イラスト制作やフォトレタッチ、3Dモデリングなどのクリエイティブな作業を行う際にあると便利なのが、液晶ペンタブレット=液タブです。このジャンルは長らくワコム一強状態が続いていましたが、最近になって参入企業が相次ぎ、価格破壊が進んでグッと身近になってきました。

なかでも注目を集めているのが、高性能な液タブをリーズナブルな価格で提供しているXP-Pen社です。その最新モデル「Artist 15.6 Pro」は、フルHDの液晶や8192段階の筆圧検知、±60°の傾き検知などの機能を搭載しながら44,828円という価格を実現して発表時から大きな話題を呼んできました。一昔前なら考えられなかったような低価格ですが、実際のところ、どの程度使えるものなのでしょうか。今回、同製品を試すことができたので、そのセットアップ方法やスペックの詳細とともに気になる実力を紹介していきましょう。
XP-Pen社の新モデル「Artist 15.6 Pro」。本体にはフルHDの液晶ディスプレイが搭載されています

XP-Pen社の新モデル「Artist 15.6 Pro」。本体にはフルHDの液晶ディスプレイが搭載されています

机の上に置いて作業する際、画面に傾斜がつくよう、専用スタンドが用意されています

机の上に置いて作業する際、画面に傾斜がつくよう、専用スタンドが用意されています

製品パッケージ。白を基調にした洗練された化粧箱に収められています

製品パッケージ。白を基調にした洗練された化粧箱に収められています

本体とスタンドのほかに、接続ケーブル、ペン、クイックガイド、クリーニングクロスなどが同梱されています

本体とスタンドのほかに、接続ケーブル、ペン、クイックガイド、クリーニングクロスなどが同梱されています

本体は、幅443mm×奥行き280mm×厚み12.6mm、重量は実測で1.515kgです。液タブとしてはかなりの薄型軽量で、液晶が内蔵されていないペンタブレットに近い軽快な取り回しを実現しています。筐体は樹脂製ですが、表面がマット仕上げになっているため指紋や汚れがつきにくく、さらっとした手触りが好印象。安価でありながらチープな感じはせず、洗練された雰囲気が漂っています。
本体底面やスタンド表面にはゴム製の滑り止めがついているため、机の上に直接置いて作業する場合でもスタンドに乗せて作業する場合でも、筐体が不用意に動かないのはありがたいです。スタンド装着時の安定性もよく、画面の端の方に手のひらを置いたときでも簡単にガタついたりはしません。
本体のベゼル部分はマット仕上げになっていて高級感があり、指紋や汚れもつきにくくなっています

本体のベゼル部分はマット仕上げになっていて高級感があり、指紋や汚れもつきにくくなっています

本体底面やスタンドの表面には滑り止めのラバーがついており、作業時に筐体が動きにくくなっています

本体底面やスタンドの表面には滑り止めのラバーがついており、作業時に筐体が動きにくくなっています

実際に使い始めるには、付属のケーブルでパソコンと液タブ本体をつなぎ、ドライバをインストールする必要があります。ケーブルは片方がUSB Type-C、もう片方がUSB Type-A(赤)とUSB Type-A(黒)、HDMIコネクタのセットになっており、液タブ側にUSB Type-Cを、パソコン側には残り3つをつなげます。このうち、USB Type-A(赤)は電源供給用なので、パソコンのUSBポートが足りない場合などは、付属の延長ケーブルとACアダプタにつないで、電源コンセントに差し込んでもOKです。

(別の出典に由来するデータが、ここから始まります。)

(** * Password generator: generation and attack-cost model

    A shallow embedding of the generation utilities
    ([generatePassword], [generateWordBasedPassword], [getRandomNumber],
    [getRandomNumbers]) and of the brute-force simulator component
    ([calculatePasswordSpace], [calculateHashingSpeed],
    [calculateEnergyCost], the [animate] tick and the start / pause /
    reset handlers), followed by the properties established for them. *)

From Stdlib Require Import ZArith QArith Qround List String Ascii Bool Lia Lqa.
From Stdlib Require Import DecimalString Permutation.
Import ListNotations.

Local Open Scope Z_scope.

(* ------------------------------------------------------------------ *)
(** ** Exceptions and the generation monad *)

(** What a call can throw.  [Error msg] is [new Error(msg)]; the
    others are raised by the runtime itself: [RangeError] by
    [new Uint32Array(n)] for a negative [n], [TypeError] by a property
    read on [undefined], [QuotaExceededError] by
    [crypto.getRandomValues] on an array of more than 65536 bytes. *)
Inductive exn : Type :=
| Error (msg : string)
| RangeError
| TypeError
| QuotaExceededError.

Inductive outcome (A : Type) : Type :=
| Returned (a : A)
| Thrown (e : exn).
Arguments Returned {A} a.
Arguments Thrown {A} e.

(** The secure entropy source: the unbounded sequence of raw values
    that successive [crypto.getRandomValues] calls will hand out.  It
    is modelled as always available. *)
Definition entropy : Type := nat -> Z.

(** A computation that consumes entropy and may throw. *)
Definition Gen (A : Type) : Type := entropy -> outcome (A * entropy).

Definition ret {A} (a : A) : Gen A := fun e => Returned (a, e).

Definition throw {A} (x : exn) : Gen A := fun _ => Thrown x.

Definition bind {A B} (m : Gen A) (k : A -> Gen B) : Gen B :=
  fun e =>
    match m e with
    | Returned (a, e') => k a e'
    | Thrown x => Thrown x
    end.

Declare Scope gen_scope.
Delimit Scope gen_scope with gen.
Notation "x <- m ;; k" := (bind m (fun x => k))
  (at level 61, m at next level, right associativity) : gen_scope.

(* ------------------------------------------------------------------ *)
(** ** cryptoUtils *)

Module CryptoUtils.

(** A [Uint32Array] cell holds its value modulo 2^32. *)
Definition uint32 (z : Z) : Z := z mod 2 ^ 32.

(** The most bytes one [crypto.getRandomValues] call fills. *)
Definition QUOTA_BYTES : Z := 65536.

(** [crypto.getRandomValues] on a fresh [Uint32Array] of [n] cells, of
    four bytes each: beyond the quota it throws and fills nothing. *)
Definition getRandomValues (n : nat) : Gen (list Z) :=
  fun e =>
    if QUOTA_BYTES <? 4 * Z.of_nat n then Thrown QuotaExceededError
    else Returned (map (fun i => uint32 (e i)) (seq 0 n),
                   fun i => e (i + n)%nat).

ちなみに、液タブ側はケーブルが横から突き出る形になり、マウスなどを併用する場合は少しジャマに感じることも。設置場所によってはケーブルの取り回しを多少工夫する必要が出てくるかもしれません。
液タブ側はUSB Type-Cケーブルのみ接続します

液タブ側はUSB Type-Cケーブルのみ接続します

USB Type-A(赤)は付属の延長ケーブルとACアダプタにつないで電源コンセントに差し込んでもOKです

USB Type-A(赤)は付属の延長ケーブルとACアダプタにつないで電源コンセントに差し込んでもOKです

ドライバはXP-Penの公式サイトから最新版をダウンロードしてインストールします。完了したらパソコンを再起動して[コントロールパネル]→[ディスプレイ](Windowsの場合。Macは[システム環境設定]→[ディスプレイ])を開き、使用環境に合わせて設定を行います。製品には日本語を含む11カ国語に対応したクイックガイドが同梱されており、分かりやすく図解されているので、その指示にしたがえば迷いなく設定できるはずです。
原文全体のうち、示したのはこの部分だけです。